About this exercise
Only the number is wanted: how many lines of the data contain "Proof"?

Listed entries
- - -

(* ===== verification/SpaceMap.v ===== *)
(** * Space maps: fs/zfs/space_map.c

    A space map is a set of offsets kept as an ordered tree of maximal segments.
    The tree is any implementation of [OrdTree]; the operations below use it the
    way the code calls avl.c.  Offsets and sizes are [uint64_t] and wrap where
    the code's additions do; a failed [VERIFY] is [Err Panic]. *)

From Stdlib Require Import List Permutation Sorted.
From stdpp Require Import base option numbers list.
From S2P Require Import Prelude OrdTree Avl.
Local Open Scope Z_scope.

(** ** sys/sysmacros.h and the bit fields of sys/spa.h *)

Definition P2PHASE (x align : Z) : Z := Z.land x (align - 1).
Definition BF64_DECODE (x low len : Z) : Z := P2PHASE (Z.shiftr x low) (Z.shiftl 1 len).
Definition BF64_ENCODE (x low len : Z) : Z := Z.shiftl (P2PHASE x (Z.shiftl 1 len)) low.

(** ** Segments *)

Record space_seg := Seg { ss_start : Z; ss_end : Z }.

#[global] Instance space_seg_eq_dec : EqDecision space_seg.
Proof. solve_decision. Defined.

Module SpaceMap.

Definition space_map_seg_compare (s1 s2 : space_seg) : comparison :=
  if ss_start s1 <? ss_start s2 then
    if ss_start s2 <? ss_end s1 then Eq else Lt
  else if ss_start s2 <? ss_start s1 then
    if ss_start s1 <? ss_end s2 then Eq else Gt
  else Eq.

(** ** On-disk entries: sys/space_map.h *)

Definition SM_RUN_DECODE (x : Z) : Z := BF64_DECODE x 0 15 + 1.
Definition SM_RUN_ENCODE (x : Z) : Z := BF64_ENCODE (x - 1) 0 15.
Definition SM_TYPE_DECODE (x : Z) : Z := BF64_DECODE x 15 1.
Definition SM_TYPE_ENCODE (x : Z) : Z := BF64_ENCODE x 15 1.
Definition SM_OFFSET_DECODE (x : Z) : Z := BF64_DECODE x 16 47.
Definition SM_OFFSET_ENCODE (x : Z) : Z := BF64_ENCODE x 16 47.
Definition SM_DEBUG_DECODE (x : Z) : Z := BF64_DECODE x 63 1.
Definition SM_DEBUG_ENCODE (x : Z) : Z := BF64_ENCODE x 63 1.
Definition SM_DEBUG_ACTION_ENCODE (x : Z) : Z := BF64_ENCODE x 60 3.
Definition SM_DEBUG_SYNCPASS_ENCODE (x : Z) : Z := BF64_ENCODE x 50 10.
Definition SM_DEBUG_TXG_ENCODE (x : Z) : Z := BF64_ENCODE x 0 50.
Definition SM_RUN_MAX : Z := SM_RUN_DECODE (2 ^ 64 - 1).
Definition SM_ALLOC : Z := 0.
Definition SM_FREE : Z := 1.
Definition SPACE_MAP_BLOCKSHIFT : Z := 12.

(** ** Sequences of segments *)

Definition gap (s t : space_seg) : Prop := ss_end s < ss_start t.

(** Segments are in order, none empty, and no two touch. *)
Definition segs_wf (l : list space_seg) : Prop :=
  StronglySorted gap l /\ Forall (fun s => ss_start s < ss_end s) l.

Fixpoint total (l : list space_seg) : Z :=
  match l with [] => 0 | s :: l' => (ss_end s - ss_start s) + total l' end.

(** The set of offsets a sequence stands for. *)
Definition member (l : list space_seg) (x : Z) : Prop :=
  exists s, In s l /\ ss_start s <= x < ss_end s.

Lemma SS_app {A} (R : A -> A -> Prop) l1 l2 :
  StronglySorted R (l1 ++ l2) <->
  StronglySorted R l1 /\ StronglySorted R l2 /\ (forall x y, In x l1 -> In y l2 -> R x y).
Proof.
  induction l1 as [|a l1 IH]; cbn.
  - split; [|tauto]. intros H. split_and!; [constructor|done|by intros].
  - split.
    + intros H. inversion_clear H as [|? ? Hs Ha]. apply IH in Hs as (H1 & H2 & H3).
      apply List.Forall_app in Ha as [Ha1 Ha2]. split_and!; [by constructor|done|].
      intros x y [<-|Hx] Hy; [|by apply H3]. rewrite List.Forall_forall in Ha2. auto.
    + intros (H1 & H2 & H3). inversion_clear H1 as [|? ? Hs Ha]. constructor.
      * apply IH. split_and!; [done|done|]. auto.
      * apply List.Forall_app. split; [done|]. apply List.Forall_forall. auto.
Qed.

Lemma wf_app l1 l2 :
  segs_wf (l1 ++ l2) <-> segs_wf l1 /\ segs_wf l2 /\ (forall x y, In x l1 -> In y l2 -> gap x y).
Proof. unfold segs_wf. rewrite SS_app, List.Forall_app. tauto. Qed.

Lemma wf_cons s l :
  segs_wf (s :: l) <-> ss_start s < ss_end s /\ segs_wf l /\ (forall y, In y l -> gap s y).
Proof.
  change (s :: l) with ([s] ++ l). rewrite wf_app. unfold segs_wf. split.
  - intros ((_ & H1) & H2 & H3). inversion H1. split_and!; [done|by destruct H2..|].
    intros. apply H3; [by left|done].
  - intros (H1 & H2 & H3). split_and!; try apply H2.
    + repeat constructor.
    + by repeat constructor.
    + intros x y [<-|[]]. apply H3.
Qed.

Lemma total_app l1 l2 : total (l1 ++ l2) = total l1 + total l2.
Proof. induction l1; cbn; lia. Qed.

Lemma member_app l1 l2 x : member (l1 ++ l2) x <-> member l1 x \/ member l2 x.
Proof. unfold member. setoid_rewrite in_app_iff. naive_solver. Qed.
Lemma member_cons s l x : member (s :: l) x <-> ss_start s <= x < ss_end s \/ member l x.
Proof. unfold member. cbn. naive_solver. Qed.
Lemma member_nil x : ~ member [] x.
Proof. intros (s & [] & _). Qed.

Lemma wf_NoDup l : segs_wf l -> List.NoDup l.
Proof.
  induction l as [|s l IH]; intros H; constructor; apply wf_cons in H as (H1 & H2 & H3).
  - intros Hin. specialize (H3 s Hin). red in H3. lia.
  - by apply IH.
Qed.

(** Disjoint segments within an interval are no longer than it. *)
Lemma total_bound l lo hi :
  segs_wf l -> lo <= hi -> Forall (fun s => lo <= ss_start s /\ ss_end s <= hi) l -> 0 <= total l <= hi - lo.
Proof.
  revert lo. induction l as [|s l IH]; intros lo Hwf Hlo Hb; cbn; [lia|].
  apply wf_cons in Hwf as (H1 & H2 & H3). inversion_clear Hb as [|? ? Hs Hl].
  enough (0 <= total l <= hi - ss_end s) by lia. apply IH; [done|lia|].
  rewrite List.Forall_forall in *. intros t Ht. specialize (Hl t Ht). specialize (H3 t Ht). red in H3. lia.
Qed.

- - -

Solution to this task
10